## AIM OF THE TASK
Copy each line of the data beneath in which the word "subst" appears.

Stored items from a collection
▬▬▬▬▬▬▬▬▬▬

Lemma inv_write object s chunk : inv object s -> stage s = Live -> inv object (write chunk s).
Proof.
  intros Hi Hl. pose proof (inv_dropped _ _ Hi) as Hd. destruct Hi.
  unfold write, SubgroupObjectWriter.write.
  destruct (N.ltb_spec (SubgroupObjectWriter.remain (writer s)) (lenN chunk)) as [Hlt|Hle].
  - split; simpl; rewrite ?app_nil_r; done.
  - rewrite mutate_spec. destruct (dropped (inner (cell s))) eqn:Edr.
    + split; simpl; try done; unfold lock in *; simpl.
      * by rewrite inv_written0.
      * intros Hr. specialize (inv_size0 Hr). rewrite concat_app, lenN_app. simpl.
        rewrite app_nil_r. lia.
      * intros e He. destruct (inv_closed0 e He) as [?|?]; [by left|]. exfalso. apply inv_open0; [|done].
        intros Hn. by pose proof (eq_trans (eq_sym He) Hn).
      * rewrite Hl. by intros [?|?].
      * intros k p Hk. destruct (inv_holds0 k p Hk) as (Hh & Hx & Hg). split; [done|].
        rewrite length_app, take_app_le by done. split; [lia|done].
    + assert (Hre : readers s = ∅) by (destruct Hd as [[Hg|Hg] _]; [done|congruence|done]).
      split; simpl; rewrite ?app_nil_r; try done.
      intros e He. destruct (inv_closed0 e He) as [?|?]; [by left|right; lia].
Qed.

(** Closing the cell with an error, whichever way. *)
Lemma inv_finish object s c' st :
  inv object s -> stage s <> Gone -> st = Closing \/ st = Dropped ->
  drops c' = drops (cell s) -> fresh_drop c' = fresh_drop (cell s) -> counts c' ->
  SubgroupObjectState.chunks (lock c') = SubgroupObjectState.chunks (lock (cell s)) ->
  (forall e, closed (lock c') = Some e ->
     e = ServeErr.Size \/ SubgroupObjectWriter.remain (writer s) = 0) ->
  (st = Dropped -> readers s <> ∅ -> closed (lock c') = None ->
     SubgroupObjectWriter.remain (writer s) = 0) ->
  inv object (mk c' (writer s) st (readers s) (written s)).
Proof.
  intros Hi Hs Hst Hdr Hfr Hc Hch Hcl Hdone. destruct Hi. split; simpl; try done.
  - by rewrite Hch.
  - intros _ ->. by destruct Hst.
  - intros [->| ->]; [by apply Hdone|]. by destruct Hst.
  - rewrite Hdr, inv_writers0. destruct (stage s), Hst; subst; done.
  - by rewrite Hdr.
  - by rewrite Hfr.
Qed.

Lemma inv_close object s err : inv object s -> stage s = Live -> inv object (close err s).
Proof.
  intros Hi Hl. unfold close, SubgroupObjectWriter.close.
  destruct (N.eqb_spec (SubgroupObjectWriter.remain (writer s)) 0) as [Hr|Hr]; simpl.
  - apply inv_finish; auto; rewrite ?Hl; try done.
    all: rewrite close_cell_spec; destruct (closed (lock (cell s))); [try done; apply Hi|];
      destruct (dropped (inner (cell s))); done || apply Hi.
  - apply inv_finish; auto; rewrite ?Hl; try done; apply Hi.
Qed.

Lemma inv_drop object s : inv object s -> stage s = Live \/ stage s = Closing -> inv object (drop s).
Proof.
  intros Hi Hl. unfold drop, SubgroupObjectWriter.drop.
  destruct (N.eqb_spec (SubgroupObjectWriter.remain (writer s)) 0) as [Hr|Hr].
  - apply inv_finish; auto; try apply Hi. by destruct Hl; congruence.
  - apply inv_finish; auto; try by destruct Hl; congruence.
    all: try by unfold with_mut; destruct (dropped (inner (cell s))).
    + apply counts_mut, Hi.
    + unfold with_mut. destruct (dropped (inner (cell s))); simpl; [|apply Hi].
      intros e He. left. by injection He.
    + intros _ Hre. unfold with_mut. destruct (dropped (inner (cell s))) eqn:E; [done|].
      apply (inv_dropped _ _ Hi) in E as [E|E]; [destruct Hl; congruence|done].
Qed.

Lemma inv_release object s : inv object s -> stage s = Dropped -> inv object (release s).
Proof.
  intros Hi Hl. destruct Hi. unfold release.
  split; cbn [cell writer stage readers written]; rewrite ?drop_state_lock; try done.
  - intros [?|_]; [done|]. apply inv_done0. by left.
  - rewrite inv_info0. rewrite Hl in inv_writers0. exact (drop_state_self 0%nat _ _ inv_writers0).
  - rewrite inv_info0. etransitivity; [by apply (drop_state_other 0%nat 1%nat)|done].
  - by rewrite drop_state_fresh.
  - by apply counts_drop.
Qed.

(** Another reader, another index, another handle: the writer's side stays. *)
Lemma inv_read_side object s c' rs :
  inv object s -> lock c' = lock (cell s) -> fresh_drop c' = fresh_drop (cell s) -> counts c' ->
  drops c' !! 0%nat = drops (cell s) !! 0%nat ->
  drops c' !! 1%nat = (if decide (rs = ∅) then None else Some (size rs)) ->
  (rs <> ∅ -> readers s <> ∅) ->
  (forall k p, rs !! k = Some p -> holds (written s) p) ->
  inv object (mk c' (writer s) (stage s) rs (written s)).
Proof.
  intros Hi Hl Hf Hc H0 H1 Hne Hh. destruct Hi.
  split; cbn [cell writer stage readers written]; rewrite ?Hl, ?H0, ?Hf; auto.
Qed.

Lemma inv_read object s k r got :
  inv object s -> readers s !! k = Some (r, got) -> inv object (read k r got s).
Proof.
  intros Hi Hk. pose proof Hi as Hi'. destruct Hi'. unfold read.
  destruct (SubgroupObjectReader.read_turn r (cell s)) as [res r'] eqn:Er.
  apply (inv_read_side object s); auto; simpl.
  - rewrite inv_readers0, !decide_False; [|apply insert_non_empty|intros He; by rewrite He in Hk].
    f_equal. by rewrite map_size_insert_Some by (rewrite Hk; eauto).
  - intros _ He. by rewrite He in Hk.
  - intros j p Hp. apply lookup_insert_Some in Hp as [(_ & <-)|(_ & Hp)]; [|by eapply inv_holds0].
    destruct (inv_holds0 _ _ Hk) as (Hh & Hx & Hg). simpl in Hh, Hx, Hg.
    unfold SubgroupObjectReader.read_turn, log_turn in Er. rewrite inv_written0 in Er.
    destruct (written s !! N.to_nat (SubgroupObjectReader.index r)) as [x|] eqn:El; simplify_eq.
    + split; [done|]. simpl. replace (N.to_nat (SubgroupObjectReader.index r + 1))
        with (S (N.to_nat (SubgroupObjectReader.index r))) by lia.
      split; [by apply lookup_lt_Some in El|]. by erewrite take_S_r.
    + split; [done|]. split; [done|]. cbn [fst snd]. unfold idle.
      destruct (closed (lock (cell s))), (modified (cell s)); by rewrite app_nil_r.
Qed.

Lemma inv_clone object s k r got k' :
  inv object s -> readers s !! k = Some (r, got) -> readers s !! k' = None ->
  inv object (clone k' r got s).
Proof.
  intros Hi Hk Hk'. pose proof Hi as Hi'. destruct Hi'. unfold clone.
  destruct (inv_holds0 _ _ Hk) as (Hh & Hx & Hg). simpl in Hh.
  assert (Hne : readers s <> ∅) by (intros He; by rewrite He in Hk).
  apply (inv_read_side object s); auto; simpl.
  - apply (counts_clone (half (SubgroupObjectReader.state r))). done.
  - rewrite Hh. apply lookup_alter_ne. done.
  - rewrite Hh, decide_False by apply insert_non_empty.
    rewrite map_size_insert_None by done. rewrite decide_False in inv_readers0 by done.
    etransitivity; [apply lookup_alter_eq|]. by rewrite inv_readers0.
  - intros j p Hp. by apply lookup_insert_Some in Hp as [(_ & <-)|(_ & Hp)]; eapply inv_holds0.
Qed.

Lemma inv_drop_reader object s k r got :
  inv object s -> readers s !! k = Some (r, got) -> inv object (drop_reader k r s).
Proof.
  intros Hi Hk. pose proof Hi as Hi'. destruct Hi'. unfold drop_reader.
  destruct (inv_holds0 _ _ Hk) as (Hh & Hx & Hg). simpl in Hh.
  assert (Hne : readers s <> ∅) by (intros He; by rewrite He in Hk).
  rewrite decide_False in inv_readers0 by done.
  assert (Hs : size (delete k (readers s)) = pred (size (readers s)))
    by (apply map_size_delete_Some; eauto).
  assert (Hp : size (readers s) <> 0%nat) by (by rewrite map_size_non_empty_iff).
  apply (inv_read_side object s); auto; simpl; rewrite ?Hh.
  - apply drop_state_lock.
  - apply drop_state_fresh.
  - by apply counts_drop.
  - by apply (drop_state_other 1%nat 0%nat).
  - etransitivity; [exact (drop_state_self 1%nat _ _ inv_readers0)|].
    rewrite Hs. destruct (size (readers s)) as [|[|n]]; [done| |]; simpl in *.
    + rewrite decide_True; [done|]. by apply map_size_empty_iff.
    + rewrite decide_False; [done|]. by apply map_size_non_empty_iff; rewrite Hs.
  - intros j p Hj. apply lookup_delete_Some in Hj as [_ Hj]. by eapply inv_holds0.
Qed.

Lemma step_inv object s s' : inv object s -> step s s' -> inv object s'.
Proof.
  intros Hi. destruct 1.
  - by apply inv_write.
  - by apply inv_close.
  - by apply inv_drop.
  - by apply inv_release.
  - by apply inv_read.
  - by eapply inv_clone.
  - by eapply inv_drop_reader.
  - unfold with_cell. apply (inv_read_side object s); try apply Hi; auto.
    + unfold poll. by destruct (_ <? _).
    + unfold poll. by destruct (_ <? _).
    + pose proof (inv_counts _ _ Hi). unfold poll. by destruct (_ <? _).
    + unfold poll. by destruct (_ <? _).
    + unfold poll. destruct (_ <? _); apply Hi.
Qed.

Lemma reachable_inv object s : star step (start object) s -> inv object s.
Proof.
  apply (star_invariant _ (inv object)); [|apply inv_start]. intros x y. apply step_inv.
Qed.
End Fanout.

(** ** Properties *)

(** C19 (safety, invariant). Fan-out of one object. However its writer and any
    number of cloned readers interleave, each reader is handed the accepted
    chunks in order from the first on, nothing skipped, repeated or invented; it
    is told the object has ended only when it holds all of it and that is as
    many bytes as were promised; and when it gets an error it holds every chunk
    there is, the error being [Size] if bytes are missing. *)
Theorem object_fanout (object : SubgroupObject.t) (s : Fanout.t) (k : nat)
    (r : SubgroupObjectReader.t) (got : list (list byte)) :
  star Fanout.step (Fanout.start object) s -> Fanout.readers s !! k = Some (r, got) ->
  got `prefix_of` Fanout.written s /\
  match fst (SubgroupObjectReader.read_turn r (Fanout.cell s)) with
  | Return (Ok (Some x)) => got ++ [x] `prefix_of` Fanout.written s
  | Return (Ok None) => got = Fanout.written s /\ lenN (concat got) = SubgroupObject.size object
  | Return (Err e) =>
      got = Fanout.written s /\
      (lenN (concat got) <> SubgroupObject.size object -> e = ServeErr.Size)
  | Return Panic => False
  | Wait _ => got = Fanout.written s /\ Fanout.stage s <> Fanout.Gone
  end.
Proof.
  intros Hs Hk. apply Fanout.reachable_inv in Hs as Hi.
  destruct (Fanout.inv_holds _ _ Hi _ _ Hk) as (_ & Hx & Hg).
  simpl in Hx, Hg. subst got. split; [apply prefix_take|].
  assert (Hne : Fanout.readers s <> ∅) by (intros He; by rewrite He in Hk).
  pose proof (Fanout.inv_size _ _ Hi Hne) as Hsz. pose proof (Fanout.inv_dropped _ _ Hi) as Hd.
  unfold SubgroupObjectReader.read_turn, log_turn. cbn [fst snd]. rewrite (Fanout.inv_written _ _ Hi).
  destruct (Fanout.written s !! N.to_nat (SubgroupObjectReader.index r)) as [x|] eqn:El; simpl.
  - erewrite <- take_S_r by done. apply prefix_take.
  - apply lookup_ge_None in El. rewrite take_ge by done. unfold idle, modified.
    destruct (Serve.closed (lock (Fanout.cell s))) as [e|] eqn:Ec; simpl.
    + split; [done|]. intros Hlt. destruct (Fanout.inv_closed _ _ Hi _ Ec); [done|lia].
    + destruct (dropped (inner (Fanout.cell s))) eqn:Edr; simpl.
      * split; [done|]. intros Hg. destruct Hd as [_ Hd]. discriminate (Hd (or_introl Hg)).
      * split; [done|]. destruct Hd as [[Hg|Hg] _]; [done| |done].
        pose proof (Fanout.inv_done _ _ Hi (or_intror Hg) Hne Ec). lia.
Qed.

(** An object of three bytes: written in two chunks and dropped, read once. *)
Definition demo_object : SubgroupObject.t :=
  SubgroupObject.mk (SubgroupInfo.mk (Track.mk (Tuple.mk []) (mk_String [] eq_refl)) 0 0 x00)
    0 3 ObjectStatus.Object.

Definition demo_fanout : Fanout.t :=
  Fanout.drop (Fanout.write [x63] (Fanout.write [x61; x62] (Fanout.start demo_object))).

Definition demo_reader : SubgroupObjectReader.t :=
  SubgroupObjectReader.new {| loc := 0; half := 1%nat |} demo_object.

Lemma object_fanout_witness :
  Fanout.readers (Fanout.release demo_fanout) !! 0%nat = Some (demo_reader, []) /\
  match fst (SubgroupObjectReader.read_turn demo_reader (Fanout.cell (Fanout.release demo_fanout))) with
  | Return (Ok (Some x)) => x = [x61; x62] /\ [x] `prefix_of` Fanout.written (Fanout.release demo_fanout)
  | _ => False
  end.
Proof.
  assert (Hs : star Fanout.step (Fanout.start demo_object) (Fanout.release demo_fanout)).
  { apply (star_step Fanout.step _ demo_fanout); [|by apply Fanout.do_release].
    eapply (star_step Fanout.step); [|by apply Fanout.do_drop; left].
    eapply (star_step Fanout.step); [|by apply Fanout.do_write].
    eapply (star_step Fanout.step); [apply star_refl|by apply Fanout.do_write]. }
  assert (Hr : Fanout.readers (Fanout.release demo_fanout) !! 0%nat = Some (demo_reader, [])) by reflexivity.
  split; [exact Hr|].
  assert (E : fst (SubgroupObjectReader.read_turn demo_reader (Fanout.cell (Fanout.release demo_fanout))) =
              Return (Ok (Some [x61; x62]))) by reflexivity.
  pose proof (object_fanout demo_object _ 0%nat demo_reader [] Hs Hr) as [_ H].
  rewrite E in H. rewrite E. split; [reflexivity|exact H].
Defined.
(* ===== verification/Groups.v ===== *)
(** * The subgroups of a track

    [moq-transport/src/serve/subgroup.rs], the outer levels: [Subgroup*] is a list
    of objects with a writer that numbers them, [Subgroups*] holds the latest
    subgroup of a track. The states own readers of the level below, so dropping
    the last handle of a cell drops those as well. *)
From Stdlib Require Import NArith Lia Bool.
From stdpp Require Import base list gmap option numbers sorting.
From S2P Require Import Prelude Buffers Utf8 Coding Setup Data Errors Watch Serve Subgroup.

(** ** States and handles *)

Module SubgroupState.
Record t := mk { objects : list SubgroupObjectReader.t; closed : option ServeError }.
Definition default : t := mk [] None.
Definition push (o : SubgroupObjectReader.t) (s : t) : t := mk (objects s ++ [o]) (closed s).

#[export] Instance closable : Closable t :=
  {| Serve.closed := closed; set_closed r s := mk (objects s) r; closed_set r s := eq_refl |}.
End SubgroupState.
Export (hints) SubgroupState.

(** [SubgroupReader]; its methods follow below. *)
Module SubgroupReader.
Record t := mk { state : Handle; info : SubgroupInfo.t; index : N }.
Definition new (state : Handle) (subgroup : SubgroupInfo.t) : t := mk state subgroup 0.
Definition pos (self : t) : N := index self.
End SubgroupReader.

Module SubgroupsState.
Record t := mk { latest : option SubgroupReader.t; epoch : N; closed : option ServeError }.
Definition default : t := mk None 0 None.

#[export] Instance closable : Closable t :=
  {| Serve.closed := closed; set_closed r s := mk (latest s) (epoch s) r;
     closed_set r s := eq_refl |}.
End SubgroupsState.
Export (hints) SubgroupsState.

(** The heaps of the three levels. *)
Record World := {
  tops : Arena SubgroupsState.t;
  groups : Arena SubgroupState.t;
  objects : Arena SubgroupObjectState.t;
}.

▬▬▬▬▬▬▬▬▬▬

## RESULT FOR THIS TASK
  - rewrite Hdr, inv_writers0. destruct (stage s), Hst; subst; done.
  simpl in Hx, Hg. subst got. split; [apply prefix_take|].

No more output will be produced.